Another anticipated series is here. I was often times talking about the discussions and presentations I have been attending ever since I finished the bachelor’s degree. I have taken a little break from active steeming the previous month in order to restart my body after the injury I suffered at the start of this season, therefore I haven’t been reporting what I’ve learned across those discussions. It’s time to make up for it. Without further ado, let me introduce “Artificial intelligence basics” series.
All the topics that will be covered in this series are going to be obtained from an “AI Safety Reading Group” that I visit whenever I have time. This group is led by a guy that I got to know through “Less Wrong” group (check this video time 10:23 – 11:45 if you don’t know what Less Wrong is). He wants to pursue his career in AI and meanwhile he presents the problems AI currently has to his friends from technical faculties…and me. The funniest part is when they all speak in “math language” and then they combine all their strengths to somehow translate it to me:D.
I am no mathematician therefore I won’t ever share formulas or functions here. I’ll try to explain everything in natural language. The aim of the series is to spread the awareness about Artificial intelligence, for I couldn’t contribute to the professionals in any way apart from asking good questions from time to time. I think that since increasing implementation of AIs is inevitable, it’s important to understand at least the basic concepts of what it can and can’t do.
First of all it’s important to grasp, what is the difference between casual bot and AI. Casual scripts (bots) are always deterministic. They function in a way where human being sets precisely what should happen given certain circumstances and what shouldn’t happen given certain circumstances. The bot then only follows the rules and associated certain actions with certain prerequisites. An example could be a voting bot on Steem. You tell it at what time should it vote on article, what is the maximum current potential payout of the article for it to be eligible for the vote, potentially whose articles will and whose won’t be voted on.
Reinforcement learning is a method, through which agents (robots, the AIs) learn for themselves what should be done if certain circumstances occur. Let me explain how this is done on the simplest example.
The agent knows the environment in which it’s operating, the actions it can take and the state it currently is in. It also knows positive and negative rewards that can be acquired in the environment. Whenever it takes an action, it receives feedback in form of a) no reward, b) positive reward c) negative reward. According to the reward it reassess the state it currently is in. That’s it! Those are all the rules it has.
I’ll try to make the situation less abstract on my carefully created and edited super model.
The following table is the known environment. It is fully observable (the agent knows how the whole environment looks like and where the rewards are located. The agent can take “one step per round” and only horizontally or vertically. There is only one positive reward in the whole environment.
There is nothing extraordinary to happen. The agent will always go for the reward in two rounds in this example.

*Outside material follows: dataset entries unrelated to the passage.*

(** ** The methods *)

Definition rules_policy (cfg : option PolicyConfig) : option TargetBranchRulesConfig :=
  match cfg with Some c => pol_TargetBranchRules (cfg_Policies c) | None => None end.

Definition TargetBranchRules_Plan (cfg : option PolicyConfig) (project : Project) : GP PlanReturn :=
  let id := p_ID project in
  let path := p_PathWithNamespace project in
  match rules_policy cfg with
  | None => mret (noop_plan TargetBranchRules_Name OnProject id path)
  | Some rules =>
      live ← call (TargetBranchRules (GetTargetBranchRules path));
      match live with
      | inl err =>
          mret (None, Some (ErrWrap ("failed to fetch target branch rules for project " +:+ path +:+ ": ") err))
      | inr liveRules =>
          let '(diffs, overallAction) := calculateDiffs liveRules rules in
          if (length diffs =? 0)%nat then mret (noop_plan TargetBranchRules_Name OnProject id path)
          else mret (planned TargetBranchRules_Name OnProject id path overallAction diffs)
      end
  end.

(** The first loop: destroy what is managed, or everything when pruning. *)
Fixpoint destroyRules (fail : error -> error -> ApplyReturn)
    (desiredMap : gmap string TargetBranchRuleConfig) (prune : bool) (live : list TargetBranchRule)
    (next : GP ApplyReturn) : GP ApplyReturn :=
  match live with
  | [] => next
  | lr :: rest =>
      if managed desiredMap lr || prune then
        r ← call (TargetBranchRules (DestroyTargetBranchRule (tr_ID lr)));
        match r with
        | Some e => mret (fail (ErrWrap ("failed to destroy target branch rule " +:+ tr_Name lr +:+ " ("
                                           +:+ tr_ID lr +:+ "): ") e) e)
        | None => destroyRules fail desiredMap prune rest next
        end
      else destroyRules fail desiredMap prune rest next
  end.

(** The second loop, on the rules from the last to the first. *)
Fixpoint createRules (fail : error -> error -> ApplyReturn) (pid : Z)
    (reversed : list TargetBranchRuleConfig) (next : GP ApplyReturn) : GP ApplyReturn :=
  match reversed with
  | [] => next
  | dr :: rest =>
      r ← call (TargetBranchRules (CreateTargetBranchRule pid (tbr_Name dr) (tbr_TargetBranch dr)));
      match r with
      | Some e => mret (fail (ErrWrap ("failed to create target branch rule " +:+ tbr_Name dr +:+ " -> "
                                         +:+ tbr_TargetBranch dr +:+ ": ") e) e)
      | None => createRules fail pid rest next
      end
  end.

Definition TargetBranchRules_Apply (cfg : option PolicyConfig) (project : Project) : GP ApplyReturn :=
  let id := p_ID project in
  let path := p_PathWithNamespace project in
  match rules_policy cfg with
  | None => mret (noop_apply TargetBranchRules_Name OnProject id path)
  | Some rules =>
      live ← call (TargetBranchRules (GetTargetBranchRules path));
      match live with
      | inl err => mret (failed TargetBranchRules_Name OnProject id path ActionNoop [] err)
      | inr liveRules =>
          let '(diffs, overallAction) := calculateDiffs liveRules rules in
          if (length diffs =? 0)%nat then mret (noop_apply TargetBranchRules_Name OnProject id path)
          else
            let desiredMap := map_by tbr_Name (tbrs_Rules rules) in
            (* the result holds the explained error, the method returns the bare one *)
            let fail explained err : ApplyReturn :=
              (Some (NewApplyResult TargetBranchRules_Name ResourceTypeProject id path overallAction
                       StatusFailed diffs (Some explained)), Some err) in
            destroyRules fail desiredMap (prune_enabled rules) liveRules
              (createRules fail id (rev (tbrs_Rules rules))
                 (mret (succeeded TargetBranchRules_Name OnProject id path overallAction diffs)))
      end
  end.

Definition TargetBranchRules_PlanGroup (cfg : option PolicyConfig) (group : Group) : GP PlanReturn :=
  mret (skipped_plan TargetBranchRules_Name OnGroup (g_ID group) (g_FullPath group)
          "Target branch rules are not applicable to groups").

Definition TargetBranchRules_ApplyGroup (cfg : option PolicyConfig) (group : Group) : GP ApplyReturn :=
  mret (skipped_apply TargetBranchRules_Name OnGroup (g_ID group) (g_FullPath group)
          "Target branch rules are not applicable to groups").

Definition NewTargetBranchRulesReconciler : GovernanceOperation := {|
  op_Name := TargetBranchRules_Name;
  op_Order := TargetBranchRules_Order;
  op_Plan := TargetBranchRules_Plan;
  op_Apply := TargetBranchRules_Apply;
  op_PlanGroup := TargetBranchRules_PlanGroup;
  op_ApplyGroup := TargetBranchRules_ApplyGroup
|}.

(** ** Specification *)

(** What GitLab evaluates: names with their targets, from the top. *)
Definition entry (r : TargetBranchRule) : string * string := (tr_Name r, tr_TargetBranch r).
Definition desired_entry (r : TargetBranchRuleConfig) : string * string := (tbr_Name r, tbr_TargetBranch r).

(** The live rules implement the policy: the managed ones are the declared
    ones in the declared order, and when pruning there are no others. *)
Definition rules_meet (t : TargetBranchRulesConfig) (live : list TargetBranchRule) : Prop :=
  entry <$> List.filter (managed (map_by tbr_Name (tbrs_Rules t))) live = desired_entry <$> tbrs_Rules t /\
  (prune_enabled t = true -> Forall (fun r => managed (map_by tbr_Name (tbrs_Rules t)) r = true) live).
(* ===== verification/Compliance.v ===== *)
(** * Compliance frameworks: internal/governance/compliance.go *)

From S2P Require Import Prelude GoLib Config Validator GitLabAPI Server Governance.
Local Open Scope string_scope.
Local Open Scope list_scope.
Local Open Scope Z_scope.

Definition Compliance_Name : string := "compliance".
Definition Compliance_Order : Z := 80.

Definition resolveDesiredFrameworkID (cfg : ComplianceConfig) : string :=
  match co_FrameworkID cfg with Some id => Itoa id | None => co_FrameworkName cfg end.

(** The name and identifier of the first framework, empty without one. *)
Definition currentFramework (l : list ComplianceFramework) : string * string :=
  match l with f :: _ => (cf_Name f, cf_ID f) | [] => ("", "") end.

(** The configuration that asks for the framework to be cleared. *)
Definition wantsPrune (desired : ComplianceConfig) : bool :=
  match co_Prune desired with Some b => b | None => false end
  && ((co_FrameworkName desired =? "")%string && negb (is_some (co_FrameworkID desired))).

(** Whether the current framework is the desired one. *)
Definition frameworkMatches (currentName currentID desiredName desiredID : string) : bool :=
  if negb (desiredID =? "")%string && (currentID =? desiredID)%string then true
  else negb (desiredName =? "")%string && EqualFold currentName desiredName.

(** [calculateComplianceDiffs], after the frameworks have been fetched. *)
Definition complianceDiffs (currentFrameworks : list ComplianceFramework) (desired : ComplianceConfig)
  : list Diff :=
  let '(currentName, currentID) := currentFramework currentFrameworks in
  let desiredName := co_FrameworkName desired in
  let desiredID := resolveDesiredFrameworkID desired in
  if wantsPrune desired then
    if negb (currentID =? "")%string || negb (currentName =? "")%string then
      [Build (SetDetails (AddField NewDiffBuilder "compliance_framework" (VStr currentName) VNil ActionDelete)
                ("Pruning compliance framework '" +:+ currentName +:+ "'"))
         "compliance_framework" ActionDelete]
    else []
  else if (desiredName =? "")%string && (desiredID =? "")%string then []
  else if frameworkMatches currentName currentID desiredName desiredID then []
  else
    let action := if negb (currentName =? "")%string || negb (currentID =? "")%string
                  then ActionUpdate else ActionCreate in
    [Build (SetDetails (AddField NewDiffBuilder "compliance_framework" (VStr currentName) (VStr desiredName) action)
              ("Assigning compliance framework '" +:+ desiredName +:+ "' (ID: " +:+ desiredID +:+ ")"))
       "compliance_framework" action].

Definition calculateComplianceDiffs (desired : ComplianceConfig) (project : Project)
  : GP (error + list Diff) :=
  r ← call (Compliance (GetProjectComplianceFrameworks (p_ID project)));
  mret (match r with
        | inl err => inl (ErrWrap ("failed to get compliance frameworks for project "
                                     +:+ Itoa (p_ID project) +:+ ": ") err)
        | inr currentFrameworks => inr (complianceDiffs currentFrameworks desired)
        end).

Definition compliance_policy (cfg : option PolicyConfig) : option ComplianceConfig :=
  match cfg with Some c => pol_Compliance (cfg_Policies c) | None => None end.

Definition Compliance_Plan (cfg : option PolicyConfig) (project : Project) : GP PlanReturn :=
  let id := p_ID project in
  let path := p_PathWithNamespace project in
  match compliance_policy cfg with
  | None => mret (noop_plan Compliance_Name OnProject id path)
  | Some desired =>
      diffs ← calculateComplianceDiffs desired project;
      match diffs with
      | inl err => mret (None, Some err)
      | inr [] => mret (noop_plan Compliance_Name OnProject id path)
      | inr ((d :: _) as diffs) => mret (planned Compliance_Name OnProject id path (d_Action d) diffs)
      end
  end.

(** The loop of [Apply] over the planned diffs. *)
Fixpoint applyComplianceDiffs (id : Z) (path : string) (desired : ComplianceConfig) (plan : PlanResult)
    (diffs : list Diff) : GP ApplyReturn :=
  let fail d e := mret (failed Compliance_Name OnProject id path (d_Action d) (pl_Diffs plan) e) in
  match diffs with
  | [] => mret (succeeded Compliance_Name OnProject id path (pl_Action plan) (pl_Diffs plan))
  | d :: rest =>
      match d_Action d with
      | ActionCreate | ActionUpdate =>
          let frameworkID := resolveDesiredFrameworkID desired in
          if (frameworkID =? "")%string
          then fail d (ErrNew "compliance framework ID or name is required")
          else
            r ← call (Compliance (SetProjectComplianceFramework id frameworkID));
            match r with
            | Some err => fail d (ErrWrap ("failed to set compliance framework on project "
                                             +:+ Itoa id +:+ ": ") err)
            | None => applyComplianceDiffs id path desired plan rest
            end
      | ActionDelete =>
          r ← call (Compliance (RemoveProjectComplianceFramework id ""));
          match r with
          | Some err => fail d (ErrWrap ("failed to remove compliance framework from project "
                                           +:+ Itoa id +:+ ": ") err)
          | None => applyComplianceDiffs id path desired plan rest
          end
      | _ => applyComplianceDiffs id path desired plan rest
      end
  end.

Definition Compliance_Apply (cfg : option PolicyConfig) (project : Project) : GP ApplyReturn :=
  let id := p_ID project in
  let path := p_PathWithNamespace project in
  match compliance_policy cfg with
  | None => mret (noop_apply Compliance_Name OnProject id path)
  | Some desired =>
      planThenApply (Compliance_Plan cfg project)
        (noop_apply Compliance_Name OnProject id path)
        (failed Compliance_Name OnProject id path ActionNoop [])
        (fun plan => applyComplianceDiffs id path desired plan (pl_Diffs plan))
  end.

Definition Compliance_PlanGroup (cfg : option PolicyConfig) (group : Group) : GP PlanReturn :=
  mret (skipped_plan Compliance_Name OnGroup (g_ID group) (g_FullPath group)
          "Compliance framework policy is not applicable to groups").

Definition Compliance_ApplyGroup (cfg : option PolicyConfig) (group : Group) : GP ApplyReturn :=
  mret (skipped_apply Compliance_Name OnGroup (g_ID group) (g_FullPath group)
          "Compliance framework policy is not applicable to groups").

Definition NewComplianceReconciler : GovernanceOperation := {|
  op_Name := Compliance_Name;
  op_Order := Compliance_Order;
  op_Plan := Compliance_Plan;
  op_Apply := Compliance_Apply;
  op_PlanGroup := Compliance_PlanGroup;
  op_ApplyGroup := Compliance_ApplyGroup
|}.

(** ** Lemmas *)

Lemma Compliance_Plan_reads cfg p : reads (Compliance_Plan cfg p).
Proof. unfold Compliance_Plan, calculateComplianceDiffs. reads. Qed.

#[export] Instance Compliance_DryRun : DryRun NewComplianceReconciler.
Proof. split; intros; simpl; [apply Compliance_Plan_reads|done]. Qed.

#[export] Instance Compliance_NoopQuiet : NoopQuiet NewComplianceReconciler.
Proof.
  split; intros; simpl; [unfold Compliance_Plan; always|done| |].
  - unfold Compliance_Apply. destruct (compliance_policy cfg).
    + apply planThenApply_quiet, Compliance_Plan_reads.
    + intros W h w r _ _ _. constructor.
  - intros W h w r _ _ _. constructor.
Qed.

(** A well-formed policy never asks for a framework to be cleared. *)
Lemma wf_never_prunes c : nonblank (co_FrameworkName c) \/ is_Some (co_FrameworkID c) -> wantsPrune c = false.
Proof.
  unfold wantsPrune. intros [Hn|[id ->]]; [|by rewrite !andb_false_r].
  destruct (String.eqb_spec (co_FrameworkName c) "") as [E|E]; [|by rewrite andb_false_r].
  by rewrite E in Hn.
Qed.

Lemma complianceDiffs_no_delete l c :
  wantsPrune c = false -> Forall (fun d => d_Action d <> ActionDelete) (complianceDiffs l c).
Proof.
  intros Hp. unfold complianceDiffs. rewrite Hp. destruct (currentFramework l) as [n i].
  repeat case_match; repeat constructor; done.
Qed.

(** A call that leaves every framework in place or sets one. *)
Definition no_clear {X} (e : GitLabE X) : Prop :=
  match e with Compliance (RemoveProjectComplianceFramework _ _) => False | _ => True end.

Lemma applyComplianceDiffs_no_clear id path c plan diffs :
  Forall (fun d => d_Action d <> ActionDelete) diffs ->
  only (@no_clear) (applyComplianceDiffs id path c plan diffs).
Proof.
  induction diffs as [|d diffs IH]; cbn [applyComplianceDiffs]; [done|].
  rewrite Forall_cons. intros [Hd Hds]. specialize (IH Hds).
  assert (Hset : forall fid e, only (@no_clear)
    (r ← call (Compliance (SetProjectComplianceFramework id fid));
     match r with Some err => mret (e err) | None => applyComplianceDiffs id path c plan diffs end)).
  { intros fid e. split; [done|]. intros [err|]; done. }
  destruct (d_Action d); try done; case_match; try done; apply Hset.
Qed.

(** A plan for a policy that never prunes has no deletion. *)
Lemma Compliance_Plan_no_delete cfg c project :
  compliance_policy cfg = Some c -> wantsPrune c = false ->
  always (fun r : PlanReturn => forall p, r.1 = Some p ->
            Forall (fun d => d_Action d <> ActionDelete) (pl_Diffs p)) (Compliance_Plan cfg project).
Proof.
  intros Hc Hp. unfold Compliance_Plan, calculateComplianceDiffs. rewrite Hc. simpl.
  intros [e|l]; [done|]. pose proof (complianceDiffs_no_delete l c Hp) as Hd.
  destruct (complianceDiffs l c) as [|d ds]; simpl; intros p [= <-]; [constructor|done].
Qed.

(** ** Properties *)

(** Pruning a compliance framework is out of reach of a valid policy: on
    every server, enforcing a policy the validator accepts never removes a
    framework, because the validator demands a name or an identifier and the
    pruning branch runs only without both. *)
Theorem Compliance_prune_unreachable `{GoRegexp} `{GoURL} (cfg : PolicyConfig) (project : Project) :
  Validate (Some cfg) = [] -> only (@no_clear) (Compliance_Apply (Some cfg) project).
Proof.
  intros Hv. apply Validate_nil in Hv as (_ & _ & Hwf). unfold Compliance_Apply.
  destruct (compliance_policy (Some cfg)) as [c|] eqn:Hc; [|done].
  assert (wantsPrune c = false) as Hp.
  { apply wf_never_prunes. destruct Hwf as (_&_&_&_&_&_&_&_&_&Hco&_). by apply Hco. }
  unfold planThenApply. eapply only_bind_always; [| exact (Compliance_Plan_no_delete _ c project Hc Hp) |].
  - eapply only_mono; [|apply Compliance_Plan_reads]. intros X e. by destruct_call e.
  - intros [[p|] [e|]] Hd; try done. destruct (negb (pl_HasChanges p)); [done|].
    apply applyComplianceDiffs_no_clear. by apply Hd.
Qed.

Definition demo_compliance : ComplianceConfig := {|
  co_FrameworkName := "SOC2"; co_FrameworkID := None; co_Prune := Some true |}.

Definition demo_compliance_cfg : PolicyConfig :=
  Build_PolicyConfig "1" zero_Settings (Build_TargetSelectors None None)
    (Build_PoliciesConfig None [] None None None None None [] None (Some demo_compliance) [] None None [] []).

Lemma Compliance_prune_unreachable_witness :
  only (@no_clear) (Compliance_Apply (Some demo_compliance_cfg) demo_project).
Proof.
  apply (Compliance_prune_unreachable (H := {| regexp_Compile := fun p => inr (String.eqb p) |})
           (H0 := {| url_ParseRequestURI := fun _ => None |})).
  reflexivity.
Defined.

(** A compliance plan is exact: when the policy names a framework, the
    plan reports no change exactly when the project's first framework has the
    configured identifier, or the configured name up to the case of letters. *)
Theorem Compliance_Plan_exact {W} (h : handler GitLabE W) cfg c project w l :
  compliance_policy cfg = Some c -> wantsPrune c = false -> resolveDesiredFrameworkID c <> "" ->
  (h _ (Compliance (GetProjectComplianceFrameworks (p_ID project))) w).1 = inr l ->
  exists r, (run h (Compliance_Plan cfg project) w).1 = (Some r, None) /\
    (pl_HasChanges r = false <->
     (currentFramework l).2 = resolveDesiredFrameworkID c \/
     (co_FrameworkName c <> "" /\ ToLower (currentFramework l).1 = ToLower (co_FrameworkName c))).
Proof.
  intros Hc Hp Hid Hl. unfold Compliance_Plan, calculateComplianceDiffs. rewrite Hc, !run_bind, run_call.
  destruct (h _ _ w) as [x w']. simpl in Hl. subst x. rewrite run_ret.
  unfold complianceDiffs. rewrite Hp. destruct (currentFramework l) as [n i]. cbn [fst snd].
  apply String.eqb_neq in Hid as Hid'. rewrite Hid', andb_false_r.
  assert (frameworkMatches n i (co_FrameworkName c) (resolveDesiredFrameworkID c) = true <->
    i = resolveDesiredFrameworkID c \/ (co_FrameworkName c <> "" /\ ToLower n = ToLower (co_FrameworkName c))) as Hm.
  { unfold frameworkMatches, EqualFold. rewrite Hid'. simpl.
    destruct (String.eqb_spec i (resolveDesiredFrameworkID c)); [naive_solver|].
    rewrite andb_true_iff, negb_true_iff, String.eqb_neq, String.eqb_eq. naive_solver. }
  destruct (frameworkMatches _ _ _ _).
  - eexists. split; [done|]. rewrite <- Hm. done.
  - eexists. split; [done|]. rewrite <- Hm. by destruct (_ || _).
Qed.

Lemma Compliance_Plan_exact_witness :
  let w := with_frameworks empty_server (fun _ => [{| cf_ID := "3"; cf_Name := "soc2" |}]) in
  exists r, (run demo_server (Compliance_Plan (Some demo_compliance_cfg) demo_project) w).1 = (Some r, None) /\
    (pl_HasChanges r = false <-> "3" = "SOC2" \/ ("SOC2" <> "" /\ ToLower "soc2" = ToLower "SOC2")).
Proof.
  intros w. apply (Compliance_Plan_exact demo_server (Some demo_compliance_cfg) demo_compliance demo_project w
    [{| cf_ID := "3"; cf_Name := "soc2" |}]); [done..|reflexivity].
Defined.
(* ===== verification/Variables.v ===== *)
(** * CI/CD variables: internal/governance/variables.go

    Project and group variables differ in the service methods and in the texts;
    the methods here are instances of one definition over [scope_kind]. *)

From S2P Require Import Prelude GoLib Config GitLabAPI Server Governance.
Local Open Scope string_scope.
Local Open Scope list_scope.
Local Open Scope Z_scope.

Definition Variables_Name : string := "variables".
Definition Variables_Order : Z := 60.

Definition varCompositeKey (key scope : string) : string :=
  let scope := if (scope =? "")%string then "*" else scope in
  TrimSpace key +:+ "::" +:+ TrimSpace scope.

Definition isSensitiveVariable (key : string) (masked : bool) : bool :=
  if masked then true
  else
    let kUpper := ToUpper key in
    Contains kUpper "SECRET" || Contains kUpper "TOKEN" || Contains kUpper "PASSWORD"
    || Contains kUpper "KEY" || Contains kUpper "AUTH" || Contains kUpper "PRIVATE".

Definition sanitizeValue (key val : string) (masked : bool) : string :=
  if isSensitiveVariable key masked then "******" else val.

Definition true_ptr (o : option bool) : bool := match o with Some b => b | None => false end.

(** [scope := decl.EnvironmentScope; if scope == "" { scope = "*" }]. *)
Definition decl_scope (decl : VariableConfig) : string := or_string (v_EnvironmentScope decl) "*".

Definition decl_key (decl : VariableConfig) : string := varCompositeKey (v_Key decl) (decl_scope decl).

Definition live_key (lv : Variable_) : string := varCompositeKey (va_Key lv) (va_EnvironmentScope lv).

That’s the optimal behaviour for the agent.
But what if the environment is only partially observable?
Then “exploration” comes into play. The method through which the observation is going to be done can differ along with the applied decision making models. Nevertheless, the agent will not simply go for the reward, for it doesn’t know whether there isn’t better reward in the “fog of war”. If there wouldn’t be any other reward, the same actions would be taken as in the example one, for the agent always seeks the most rewards in the fewest steps.
But the last sentence can become much trickier than it would seem from the first glimpse. Now imagine, that the table is only part of the partially observable environment. It would look like this
Now imagine a “bait situation”. Ever since some kind of “art of war” was discovered, enemies often tried to bait the opposition to undesirable situation. Imagine the +1 reward as a very carefully positioned short-termed reward by "the opposition" (can actually be very neutral entity). When the agent would pick up the +1 reward, following changes would occur to the state of the environment. Also take into account that -50 reward results in "death" or "game over".
You guessed it right. The agent is fucked because it followed the short-term interest. This doesn’t “break” the algorithm or anything like that. It is a “machine learning” problem. The agent will learn and won’t take the bait next time. So when I said “the agent always seeks the most rewards in the fewest steps” I didn’t mean that it will blindly seek the rewards. It will learn from its mistakes and seek the “bigger picture” because long-term interest is more profitable if the “game over” doesn’t occur.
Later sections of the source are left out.